*** Opening DATA TO PROCESS ***

Lemma delimited_space (ws : string) (c : ascii) (r : string) :
  all_space ws = true -> is_Some (structural c) ->
  delimited (ws ++ String c r) = true.
Proof.
  intros Hws Hc. destruct ws as [|x ws].
  - rewrite append_empty_l. cbn [delimited]. apply orb_true_iff. right.
    apply bool_decide_eq_true, Hc.
  - unfold all_space in Hws. cbn [forallb_str] in Hws.
    apply andb_true_iff in Hws as [Hx _].
    rewrite append_cons. cbn [delimited]. now rewrite Hx.
Qed.

End Scanner.

Section Trees.

Import json jsonread.

(** Induction over trees, with the elements of arrays and objects. *)
Lemma value_ind_nested (P : value -> Prop) :
  (forall t, P (Lit t)) ->
  (forall b, P (Str b)) ->
  (forall l, Forall P l -> P (Arr l)) ->
  (forall l, Forall (fun kv => P (snd kv)) l -> P (Obj l)) ->
  forall v, P v.
Proof.
  intros HLit HStr HArr HObj. fix IH 1. intros [t|b|l|l].
  - apply HLit.
  - apply HStr.
  - apply HArr. induction l as [|x l IHl]; constructor; [apply IH | exact IHl].
  - apply HObj. induction l as [|[k x] l IHl]; constructor; [apply IH | exact IHl].
Qed.

Lemma join_cons2 (sep x y : string) (l : list string) :
  join sep (x :: y :: l) = x ++ sep ++ join sep (y :: l).
Proof. reflexivity. Qed.

Lemma sep_tokens_cons2 (x y : list token) (l : list (list token)) :
  sep_tokens (x :: y :: l) = (x ++ TComma :: sep_tokens (y :: l))%list.
Proof. reflexivity. Qed.

Section Layout.

Variables (ws : nat -> string) (cws : string).
Hypothesis ws_space : forall d, all_space (ws d) = true.
Hypothesis cws_space : all_space cws = true.

(** The elements of a non-empty array or object, up to the closing
    bracket [c]. *)
Lemma lex_elements (A : Type) (text : A -> string) (toks : A -> list token)
    (c : ascii) (close : token) (d : nat) (l : list A) (rest : string) :
  structural c = Some close -> is_space c = false ->
  l <> [] ->
  Forall (fun x => forall rest', delimited rest' = true ->
                   lex Idle (text x ++ rest') = app (toks x) <$> lex Idle rest') l ->
  lex Idle (join ("," ++ ws (S d)) (map text l) ++ ws d ++ String c rest)
  = app (sep_tokens (map toks l) ++ [close])%list <$> lex Idle rest.
Proof.
  intros Hc Hs Hne Hall. induction Hall as [|x l Hx Hall IH]; [congruence|].
  destruct l as [|y l].
  - cbn [map join sep_tokens].
    rewrite Hx by (apply delimited_space; [apply ws_space | rewrite Hc; eauto]).
    rewrite lex_skip by apply ws_space.
    rewrite (lex_structural c close rest Hc Hs). apply fmap_app_cons.
  - cbn [map]. rewrite join_cons2, sep_tokens_cons2, !append_assoc.
    rewrite Hx by reflexivity.
    change ("," ++ ?s) with (String "," s).
    rewrite (lex_structural "," TComma _ eq_refl eq_refl).
    rewrite lex_skip by apply ws_space.
    cbn [map] in IH. rewrite IH by discriminate.
    rewrite fmap_cons_app, fmap_app_app. f_equal. f_equal.
    now rewrite <- app_assoc.
Qed.

(** The scanner reads the tokens of a tree off its text, whatever the
    layout. *)
Lemma lex_render_with (v : value) :
  wf v = true ->
  forall (d : nat) (rest : string),
    delimited rest = true ->
    lex Idle (render_with ws (":" ++ cws) d v ++ rest) = app (tokens_of v) <$> lex Idle rest.
Proof.
  induction v as [t|b|l IH|l IH] using value_ind_nested; intros Hwf d rest Hrest.
  - cbn [render_with tokens_of]. cbn [wf] in Hwf. now rewrite lex_literal.
  - cbn [render_with tokens_of]. cbn [wf] in Hwf. now rewrite lex_quoted.
  - destruct l as [|x l].
    + cbn [render_with tokens_of map sep_tokens].
      change ("[]" ++ rest) with (String "[" (String "]" rest)).
      rewrite (lex_structural "[" TLBracket _ eq_refl eq_refl).
      rewrite (lex_structural "]" TRBracket _ eq_refl eq_refl).
      destruct (lex Idle rest); reflexivity.
    + cbn [render_with tokens_of]. rewrite !append_assoc.
      change ("[" ++ ?s) with (String "[" s).
      rewrite (lex_structural "[" TLBracket _ eq_refl eq_refl).
      rewrite lex_skip by apply ws_space.
      change ("]" ++ rest) with (String "]" rest).
      rewrite (lex_elements value (render_with ws (":" ++ cws) (S d)) tokens_of
                 "]" TRBracket d (x :: l) rest eq_refl eq_refl); [|discriminate|].
      * now rewrite fmap_cons_app.
      * cbn [wf] in Hwf. rewrite forallb_forall in Hwf. rewrite Forall_forall in IH |- *.
        intros y Hy rest' Hrest'. apply IH; auto.
        apply Hwf. apply list_elem_of_In, Hy.
  - destruct l as [|x l].
    + cbn [render_with tokens_of map sep_tokens].
      change ("{}" ++ rest) with (String "{" (String "}" rest)).
      rewrite (lex_structural "{" TLBrace _ eq_refl eq_refl).
      rewrite (lex_structural "}" TRBrace _ eq_refl eq_refl).
      destruct (lex Idle rest); reflexivity.
    + cbn [render_with tokens_of]. rewrite !append_assoc.
      change ("{" ++ ?s) with (String "{" s).
      rewrite (lex_structural "{" TLBrace _ eq_refl eq_refl).
      rewrite lex_skip by apply ws_space.
      change ("}" ++ rest) with (String "}" rest).
      rewrite (lex_elements (string * value)
                 (fun kv => quoted (fst kv) ++ (":" ++ cws)
                            ++ render_with ws (":" ++ cws) (S d) (snd kv))
                 (fun kv => TStr (fst kv) :: TColon :: tokens_of (snd kv))
                 "}" TRBrace d (x :: l) rest eq_refl eq_refl); [|discriminate|].
      * now rewrite fmap_cons_app.
      * cbn [wf] in Hwf. rewrite forallb_forall in Hwf. rewrite Forall_forall in IH |- *.
        intros kv Hkv rest' Hrest'.
        specialize (Hwf kv (proj1 (list_elem_of_In _ _) Hkv)).
        apply andb_true_iff in Hwf as [Hk Hv].
        rewrite !append_assoc, lex_quoted by exact Hk.
        change (":" ++ ?s) with (String ":" s).
        rewrite (lex_structural ":" TColon _ eq_refl eq_refl).
        rewrite lex_skip by exact cws_space.
        rewrite (IH kv Hkv Hv (S d) rest' Hrest').
        destruct (lex Idle rest'); reflexivity.
Qed.

End Layout.

Lemma lex_render (v : value) (rest : string) :
  wf v = true -> delimited rest = true ->
  lex Idle (render v ++ rest) = app (tokens_of v) <$> lex Idle rest.
Proof.
  intros Hwf Hrest. unfold render.
  exact (lex_render_with (fun _ => "") "" (fun _ => eq_refl) eq_refl v Hwf 0%nat rest Hrest).
Qed.

Lemma all_space_app (a b : string) :
  all_space (a ++ b) = all_space a && all_space b.
Proof. apply forallb_str_app. Qed.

*** Closing DATA TO PROCESS ***

• ACTIVITY: All the entries should be output exactly as given.

• OUTPUT BELOW:
Lemma delimited_space (ws : string) (c : ascii) (r : string) :
  all_space ws = true -> is_Some (structural c) ->
  delimited (ws ++ String c r) = true.
Proof.
  intros Hws Hc. destruct ws as [|x ws].
  - rewrite append_empty_l. cbn [delimited]. apply orb_true_iff. right.
    apply bool_decide_eq_true, Hc.
  - unfold all_space in Hws. cbn [forallb_str] in Hws.
    apply andb_true_iff in Hws as [Hx _].
    rewrite append_cons. cbn [delimited]. now rewrite Hx.
Qed.

End Scanner.

Section Trees.

Import json jsonread.

(** Induction over trees, with the elements of arrays and objects. *)
Lemma value_ind_nested (P : value -> Prop) :
  (forall t, P (Lit t)) ->
  (forall b, P (Str b)) ->
  (forall l, Forall P l -> P (Arr l)) ->
  (forall l, Forall (fun kv => P (snd kv)) l -> P (Obj l)) ->
  forall v, P v.
Proof.
  intros HLit HStr HArr HObj. fix IH 1. intros [t|b|l|l].
  - apply HLit.
  - apply HStr.
  - apply HArr. induction l as [|x l IHl]; constructor; [apply IH | exact IHl].
  - apply HObj. induction l as [|[k x] l IHl]; constructor; [apply IH | exact IHl].
Qed.

Lemma join_cons2 (sep x y : string) (l : list string) :
  join sep (x :: y :: l) = x ++ sep ++ join sep (y :: l).
Proof. reflexivity. Qed.

Lemma sep_tokens_cons2 (x y : list token) (l : list (list token)) :
  sep_tokens (x :: y :: l) = (x ++ TComma :: sep_tokens (y :: l))%list.
Proof. reflexivity. Qed.

Section Layout.

Variables (ws : nat -> string) (cws : string).
Hypothesis ws_space : forall d, all_space (ws d) = true.
Hypothesis cws_space : all_space cws = true.

(** The elements of a non-empty array or object, up to the closing
    bracket [c]. *)
Lemma lex_elements (A : Type) (text : A -> string) (toks : A -> list token)
    (c : ascii) (close : token) (d : nat) (l : list A) (rest : string) :
  structural c = Some close -> is_space c = false ->
  l <> [] ->
  Forall (fun x => forall rest', delimited rest' = true ->
                   lex Idle (text x ++ rest') = app (toks x) <$> lex Idle rest') l ->
  lex Idle (join ("," ++ ws (S d)) (map text l) ++ ws d ++ String c rest)
  = app (sep_tokens (map toks l) ++ [close])%list <$> lex Idle rest.
Proof.
  intros Hc Hs Hne Hall. induction Hall as [|x l Hx Hall IH]; [congruence|].
  destruct l as [|y l].
  - cbn [map join sep_tokens].
    rewrite Hx by (apply delimited_space; [apply ws_space | rewrite Hc; eauto]).
    rewrite lex_skip by apply ws_space.
    rewrite (lex_structural c close rest Hc Hs). apply fmap_app_cons.
  - cbn [map]. rewrite join_cons2, sep_tokens_cons2, !append_assoc.
    rewrite Hx by reflexivity.
    change ("," ++ ?s) with (String "," s).
    rewrite (lex_structural "," TComma _ eq_refl eq_refl).
    rewrite lex_skip by apply ws_space.
    cbn [map] in IH. rewrite IH by discriminate.
    rewrite fmap_cons_app, fmap_app_app. f_equal. f_equal.
    now rewrite <- app_assoc.
Qed.

(** The scanner reads the tokens of a tree off its text, whatever the
    layout. *)
Lemma lex_render_with (v : value) :
  wf v = true ->
  forall (d : nat) (rest : string),
    delimited rest = true ->
    lex Idle (render_with ws (":" ++ cws) d v ++ rest) = app (tokens_of v) <$> lex Idle rest.
Proof.
  induction v as [t|b|l IH|l IH] using value_ind_nested; intros Hwf d rest Hrest.
  - cbn [render_with tokens_of]. cbn [wf] in Hwf. now rewrite lex_literal.
  - cbn [render_with tokens_of]. cbn [wf] in Hwf. now rewrite lex_quoted.
  - destruct l as [|x l].
    + cbn [render_with tokens_of map sep_tokens].
      change ("[]" ++ rest) with (String "[" (String "]" rest)).
      rewrite (lex_structural "[" TLBracket _ eq_refl eq_refl).
      rewrite (lex_structural "]" TRBracket _ eq_refl eq_refl).
      destruct (lex Idle rest); reflexivity.
    + cbn [render_with tokens_of]. rewrite !append_assoc.
      change ("[" ++ ?s) with (String "[" s).
      rewrite (lex_structural "[" TLBracket _ eq_refl eq_refl).
      rewrite lex_skip by apply ws_space.
      change ("]" ++ rest) with (String "]" rest).
      rewrite (lex_elements value (render_with ws (":" ++ cws) (S d)) tokens_of
                 "]" TRBracket d (x :: l) rest eq_refl eq_refl); [|discriminate|].
      * now rewrite fmap_cons_app.
      * cbn [wf] in Hwf. rewrite forallb_forall in Hwf. rewrite Forall_forall in IH |- *.
        intros y Hy rest' Hrest'. apply IH; auto.
        apply Hwf. apply list_elem_of_In, Hy.
  - destruct l as [|x l].
    + cbn [render_with tokens_of map sep_tokens].
      change ("{}" ++ rest) with (String "{" (String "}" rest)).
      rewrite (lex_structural "{" TLBrace _ eq_refl eq_refl).
      rewrite (lex_structural "}" TRBrace _ eq_refl eq_refl).
      destruct (lex Idle rest); reflexivity.
    + cbn [render_with tokens_of]. rewrite !append_assoc.
      change ("{" ++ ?s) with (String "{" s).
      rewrite (lex_structural "{" TLBrace _ eq_refl eq_refl).
      rewrite lex_skip by apply ws_space.
      change ("}" ++ rest) with (String "}" rest).
      rewrite (lex_elements (string * value)
                 (fun kv => quoted (fst kv) ++ (":" ++ cws)
                            ++ render_with ws (":" ++ cws) (S d) (snd kv))
                 (fun kv => TStr (fst kv) :: TColon :: tokens_of (snd kv))
                 "}" TRBrace d (x :: l) rest eq_refl eq_refl); [|discriminate|].
      * now rewrite fmap_cons_app.
      * cbn [wf] in Hwf. rewrite forallb_forall in Hwf. rewrite Forall_forall in IH |- *.
        intros kv Hkv rest' Hrest'.
        specialize (Hwf kv (proj1 (list_elem_of_In _ _) Hkv)).
        apply andb_true_iff in Hwf as [Hk Hv].
        rewrite !append_assoc, lex_quoted by exact Hk.
        change (":" ++ ?s) with (String ":" s).
        rewrite (lex_structural ":" TColon _ eq_refl eq_refl).
        rewrite lex_skip by exact cws_space.
        rewrite (IH kv Hkv Hv (S d) rest' Hrest').
        destruct (lex Idle rest'); reflexivity.
Qed.

End Layout.

Lemma lex_render (v : value) (rest : string) :
  wf v = true -> delimited rest = true ->
  lex Idle (render v ++ rest) = app (tokens_of v) <$> lex Idle rest.
Proof.
  intros Hwf Hrest. unfold render.
  exact (lex_render_with (fun _ => "") "" (fun _ => eq_refl) eq_refl v Hwf 0%nat rest Hrest).
Qed.

Lemma all_space_app (a b : string) :
  all_space (a ++ b) = all_space a && all_space b.
Proof. apply forallb_str_app. Qed.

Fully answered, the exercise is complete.